DATA TO PROCESS below:
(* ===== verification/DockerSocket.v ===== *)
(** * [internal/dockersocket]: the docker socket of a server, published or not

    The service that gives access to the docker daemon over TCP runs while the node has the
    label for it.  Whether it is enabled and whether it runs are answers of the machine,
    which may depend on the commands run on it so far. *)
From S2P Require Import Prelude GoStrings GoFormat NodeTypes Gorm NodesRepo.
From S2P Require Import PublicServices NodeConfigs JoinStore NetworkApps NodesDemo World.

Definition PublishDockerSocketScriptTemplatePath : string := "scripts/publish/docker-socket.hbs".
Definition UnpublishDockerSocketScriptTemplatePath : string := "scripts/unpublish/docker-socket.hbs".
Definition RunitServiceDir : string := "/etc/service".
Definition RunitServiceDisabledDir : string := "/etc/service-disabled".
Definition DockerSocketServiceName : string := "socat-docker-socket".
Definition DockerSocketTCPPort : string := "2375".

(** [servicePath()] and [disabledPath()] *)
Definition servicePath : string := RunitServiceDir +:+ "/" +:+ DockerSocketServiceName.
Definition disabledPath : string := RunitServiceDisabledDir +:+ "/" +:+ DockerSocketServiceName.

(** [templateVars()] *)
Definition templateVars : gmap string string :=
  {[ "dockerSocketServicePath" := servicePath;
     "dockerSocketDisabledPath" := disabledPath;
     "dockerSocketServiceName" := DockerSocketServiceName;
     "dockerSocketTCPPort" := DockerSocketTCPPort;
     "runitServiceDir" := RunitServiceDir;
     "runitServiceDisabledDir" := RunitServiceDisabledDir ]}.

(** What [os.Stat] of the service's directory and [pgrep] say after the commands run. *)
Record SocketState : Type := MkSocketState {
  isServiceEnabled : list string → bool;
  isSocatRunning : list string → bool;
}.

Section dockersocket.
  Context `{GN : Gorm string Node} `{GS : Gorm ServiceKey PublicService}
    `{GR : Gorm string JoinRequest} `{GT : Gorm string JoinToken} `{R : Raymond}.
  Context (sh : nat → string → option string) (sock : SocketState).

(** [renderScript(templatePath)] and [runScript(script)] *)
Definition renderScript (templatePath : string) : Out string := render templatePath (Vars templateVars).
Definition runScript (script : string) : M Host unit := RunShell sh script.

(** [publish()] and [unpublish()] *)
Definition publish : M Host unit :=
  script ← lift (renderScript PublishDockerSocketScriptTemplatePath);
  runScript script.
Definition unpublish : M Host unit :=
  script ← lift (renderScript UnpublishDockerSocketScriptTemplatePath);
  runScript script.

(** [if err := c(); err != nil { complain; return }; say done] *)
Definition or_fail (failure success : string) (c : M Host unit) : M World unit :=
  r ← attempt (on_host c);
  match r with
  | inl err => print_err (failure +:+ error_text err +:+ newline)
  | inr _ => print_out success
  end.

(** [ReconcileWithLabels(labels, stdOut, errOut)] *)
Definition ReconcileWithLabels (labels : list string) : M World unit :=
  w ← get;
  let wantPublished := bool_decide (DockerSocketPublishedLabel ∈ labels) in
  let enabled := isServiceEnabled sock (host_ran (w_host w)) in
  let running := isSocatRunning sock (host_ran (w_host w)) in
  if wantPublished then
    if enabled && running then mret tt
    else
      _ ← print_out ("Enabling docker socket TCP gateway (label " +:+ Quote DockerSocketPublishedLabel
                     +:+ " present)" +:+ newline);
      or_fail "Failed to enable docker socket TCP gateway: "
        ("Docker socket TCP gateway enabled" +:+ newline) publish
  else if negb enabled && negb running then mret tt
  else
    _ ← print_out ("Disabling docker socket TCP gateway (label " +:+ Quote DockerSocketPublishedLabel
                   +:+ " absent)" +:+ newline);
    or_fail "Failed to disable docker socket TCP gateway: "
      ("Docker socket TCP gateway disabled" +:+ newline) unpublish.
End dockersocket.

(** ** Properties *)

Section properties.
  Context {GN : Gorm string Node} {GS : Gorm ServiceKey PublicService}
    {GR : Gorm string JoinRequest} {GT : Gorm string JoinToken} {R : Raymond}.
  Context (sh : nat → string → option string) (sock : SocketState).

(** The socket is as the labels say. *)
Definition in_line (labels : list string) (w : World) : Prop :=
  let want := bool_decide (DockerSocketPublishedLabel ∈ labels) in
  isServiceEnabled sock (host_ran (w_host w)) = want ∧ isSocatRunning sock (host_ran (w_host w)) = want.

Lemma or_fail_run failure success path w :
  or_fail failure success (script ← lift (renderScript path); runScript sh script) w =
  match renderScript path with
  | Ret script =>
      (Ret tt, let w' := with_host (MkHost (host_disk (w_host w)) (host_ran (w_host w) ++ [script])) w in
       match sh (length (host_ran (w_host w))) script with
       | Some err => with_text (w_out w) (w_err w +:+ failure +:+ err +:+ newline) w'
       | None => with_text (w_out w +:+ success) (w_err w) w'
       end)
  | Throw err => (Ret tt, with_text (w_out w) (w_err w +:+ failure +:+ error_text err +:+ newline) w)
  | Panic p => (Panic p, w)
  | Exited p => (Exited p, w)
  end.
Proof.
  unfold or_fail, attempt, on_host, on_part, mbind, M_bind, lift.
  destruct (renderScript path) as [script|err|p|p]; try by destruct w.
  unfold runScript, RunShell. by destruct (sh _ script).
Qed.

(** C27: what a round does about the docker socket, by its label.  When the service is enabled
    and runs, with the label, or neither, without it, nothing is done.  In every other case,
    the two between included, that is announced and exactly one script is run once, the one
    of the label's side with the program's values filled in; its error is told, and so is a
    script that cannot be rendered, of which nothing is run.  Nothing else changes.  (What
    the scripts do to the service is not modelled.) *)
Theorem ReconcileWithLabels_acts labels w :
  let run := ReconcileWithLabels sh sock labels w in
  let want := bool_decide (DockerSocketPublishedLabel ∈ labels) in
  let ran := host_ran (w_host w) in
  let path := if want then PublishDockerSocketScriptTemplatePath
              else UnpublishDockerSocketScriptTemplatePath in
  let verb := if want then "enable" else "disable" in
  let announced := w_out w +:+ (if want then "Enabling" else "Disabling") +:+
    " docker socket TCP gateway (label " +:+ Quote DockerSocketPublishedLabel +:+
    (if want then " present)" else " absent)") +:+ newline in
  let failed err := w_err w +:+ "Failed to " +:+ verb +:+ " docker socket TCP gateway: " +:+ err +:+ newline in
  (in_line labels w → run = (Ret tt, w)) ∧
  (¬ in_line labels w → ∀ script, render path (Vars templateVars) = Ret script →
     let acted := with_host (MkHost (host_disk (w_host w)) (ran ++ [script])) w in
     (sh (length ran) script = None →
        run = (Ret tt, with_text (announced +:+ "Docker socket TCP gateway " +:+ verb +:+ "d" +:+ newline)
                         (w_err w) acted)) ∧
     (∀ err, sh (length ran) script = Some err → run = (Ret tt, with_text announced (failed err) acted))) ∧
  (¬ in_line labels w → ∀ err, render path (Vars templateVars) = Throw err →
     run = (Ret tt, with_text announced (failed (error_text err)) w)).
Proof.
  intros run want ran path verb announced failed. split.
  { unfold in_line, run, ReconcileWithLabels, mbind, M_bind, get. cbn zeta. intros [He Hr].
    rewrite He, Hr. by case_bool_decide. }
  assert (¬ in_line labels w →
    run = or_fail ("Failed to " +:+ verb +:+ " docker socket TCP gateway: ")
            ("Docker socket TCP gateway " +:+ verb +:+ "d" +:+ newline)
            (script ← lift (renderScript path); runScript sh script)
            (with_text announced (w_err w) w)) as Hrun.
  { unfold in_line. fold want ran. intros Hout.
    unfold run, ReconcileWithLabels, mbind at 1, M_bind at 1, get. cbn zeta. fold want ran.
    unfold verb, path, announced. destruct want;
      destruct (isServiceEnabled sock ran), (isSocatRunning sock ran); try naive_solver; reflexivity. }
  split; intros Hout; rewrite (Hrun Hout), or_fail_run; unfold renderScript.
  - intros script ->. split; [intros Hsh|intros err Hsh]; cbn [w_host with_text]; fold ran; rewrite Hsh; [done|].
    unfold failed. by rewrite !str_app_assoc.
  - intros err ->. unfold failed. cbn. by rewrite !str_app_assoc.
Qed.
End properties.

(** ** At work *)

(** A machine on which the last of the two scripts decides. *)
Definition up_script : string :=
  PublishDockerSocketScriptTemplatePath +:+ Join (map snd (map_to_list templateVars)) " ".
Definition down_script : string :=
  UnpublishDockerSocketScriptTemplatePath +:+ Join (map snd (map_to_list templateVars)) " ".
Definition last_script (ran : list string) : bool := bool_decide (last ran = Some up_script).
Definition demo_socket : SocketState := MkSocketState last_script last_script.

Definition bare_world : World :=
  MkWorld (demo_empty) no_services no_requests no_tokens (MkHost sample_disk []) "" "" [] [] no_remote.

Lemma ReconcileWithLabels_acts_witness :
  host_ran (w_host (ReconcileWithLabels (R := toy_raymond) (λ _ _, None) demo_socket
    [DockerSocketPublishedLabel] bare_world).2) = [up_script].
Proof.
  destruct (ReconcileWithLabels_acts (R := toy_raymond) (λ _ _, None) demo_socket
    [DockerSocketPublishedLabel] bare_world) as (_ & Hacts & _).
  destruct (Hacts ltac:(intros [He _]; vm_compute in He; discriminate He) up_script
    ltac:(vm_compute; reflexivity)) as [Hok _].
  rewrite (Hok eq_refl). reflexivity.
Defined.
End of DATA TO PROCESS.
DATA TO PROCESS below:
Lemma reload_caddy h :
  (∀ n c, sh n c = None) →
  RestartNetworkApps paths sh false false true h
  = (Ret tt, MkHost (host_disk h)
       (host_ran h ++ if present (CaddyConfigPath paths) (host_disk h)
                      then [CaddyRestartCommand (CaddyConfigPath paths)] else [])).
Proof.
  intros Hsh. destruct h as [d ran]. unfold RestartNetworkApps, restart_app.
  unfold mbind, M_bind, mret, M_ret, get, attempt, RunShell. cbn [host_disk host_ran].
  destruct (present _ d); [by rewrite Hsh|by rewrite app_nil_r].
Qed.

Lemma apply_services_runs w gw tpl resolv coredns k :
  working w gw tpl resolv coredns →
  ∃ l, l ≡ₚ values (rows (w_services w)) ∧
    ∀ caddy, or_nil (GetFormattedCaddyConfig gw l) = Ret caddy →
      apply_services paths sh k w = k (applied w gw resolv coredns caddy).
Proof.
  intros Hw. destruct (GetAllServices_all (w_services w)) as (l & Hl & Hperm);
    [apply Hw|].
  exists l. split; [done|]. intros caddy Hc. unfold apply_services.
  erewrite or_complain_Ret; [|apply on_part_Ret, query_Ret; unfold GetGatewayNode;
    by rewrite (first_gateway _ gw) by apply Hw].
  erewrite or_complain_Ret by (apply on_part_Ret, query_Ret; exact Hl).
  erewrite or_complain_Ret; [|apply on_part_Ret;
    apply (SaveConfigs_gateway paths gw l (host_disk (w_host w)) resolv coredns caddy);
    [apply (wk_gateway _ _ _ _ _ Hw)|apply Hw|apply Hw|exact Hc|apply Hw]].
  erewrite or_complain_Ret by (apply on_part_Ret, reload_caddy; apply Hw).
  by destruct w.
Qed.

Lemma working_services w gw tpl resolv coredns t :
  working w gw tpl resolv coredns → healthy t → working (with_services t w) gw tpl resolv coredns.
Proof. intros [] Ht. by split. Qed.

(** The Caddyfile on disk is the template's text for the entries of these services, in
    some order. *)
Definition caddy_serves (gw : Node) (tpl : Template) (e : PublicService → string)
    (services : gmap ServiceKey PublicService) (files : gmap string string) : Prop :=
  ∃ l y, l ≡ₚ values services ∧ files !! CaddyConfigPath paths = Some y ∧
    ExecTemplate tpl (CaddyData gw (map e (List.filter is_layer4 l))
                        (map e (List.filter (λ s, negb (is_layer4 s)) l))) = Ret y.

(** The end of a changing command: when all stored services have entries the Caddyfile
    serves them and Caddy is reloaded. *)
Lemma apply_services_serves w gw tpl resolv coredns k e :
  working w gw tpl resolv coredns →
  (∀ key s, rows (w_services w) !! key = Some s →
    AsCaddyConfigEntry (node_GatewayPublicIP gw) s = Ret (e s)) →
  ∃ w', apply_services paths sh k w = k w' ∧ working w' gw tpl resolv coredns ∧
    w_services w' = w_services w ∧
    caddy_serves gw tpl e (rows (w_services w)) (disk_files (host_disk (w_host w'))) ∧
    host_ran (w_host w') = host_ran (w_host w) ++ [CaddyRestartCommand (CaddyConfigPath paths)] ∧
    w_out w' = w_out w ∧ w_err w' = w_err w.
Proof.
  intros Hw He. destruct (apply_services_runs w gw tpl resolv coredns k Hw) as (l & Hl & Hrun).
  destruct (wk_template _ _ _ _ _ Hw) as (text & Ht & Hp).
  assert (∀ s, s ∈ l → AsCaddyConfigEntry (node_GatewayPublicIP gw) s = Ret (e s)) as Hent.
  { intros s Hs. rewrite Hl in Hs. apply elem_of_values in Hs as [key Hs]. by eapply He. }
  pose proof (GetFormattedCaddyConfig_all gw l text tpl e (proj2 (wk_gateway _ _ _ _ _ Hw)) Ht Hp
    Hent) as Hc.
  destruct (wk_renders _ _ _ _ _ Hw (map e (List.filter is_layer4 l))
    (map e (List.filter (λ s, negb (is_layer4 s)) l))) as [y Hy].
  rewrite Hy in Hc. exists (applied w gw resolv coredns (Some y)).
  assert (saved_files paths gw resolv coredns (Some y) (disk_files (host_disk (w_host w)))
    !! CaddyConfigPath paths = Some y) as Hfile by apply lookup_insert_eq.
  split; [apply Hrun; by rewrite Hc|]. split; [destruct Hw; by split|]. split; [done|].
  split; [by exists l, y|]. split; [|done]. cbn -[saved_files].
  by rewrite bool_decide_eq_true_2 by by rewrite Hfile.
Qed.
End of DATA TO PROCESS.
Output exactly the lines of the material above from the one containing "(* ===== verification/DockerSocket.v ===== *)" up to and including the one containing "From S2P Require Import Prelude".

ANSWER TO THIS EXERCISE —
(* ===== verification/DockerSocket.v ===== *)
(** * [internal/dockersocket]: the docker socket of a server, published or not

    The service that gives access to the docker daemon over TCP runs while the node has the
    label for it.  Whether it is enabled and whether it runs are answers of the machine,
    which may depend on the commands run on it so far. *)
From S2P Require Import Prelude GoStrings GoFormat NodeTypes Gorm NodesRepo.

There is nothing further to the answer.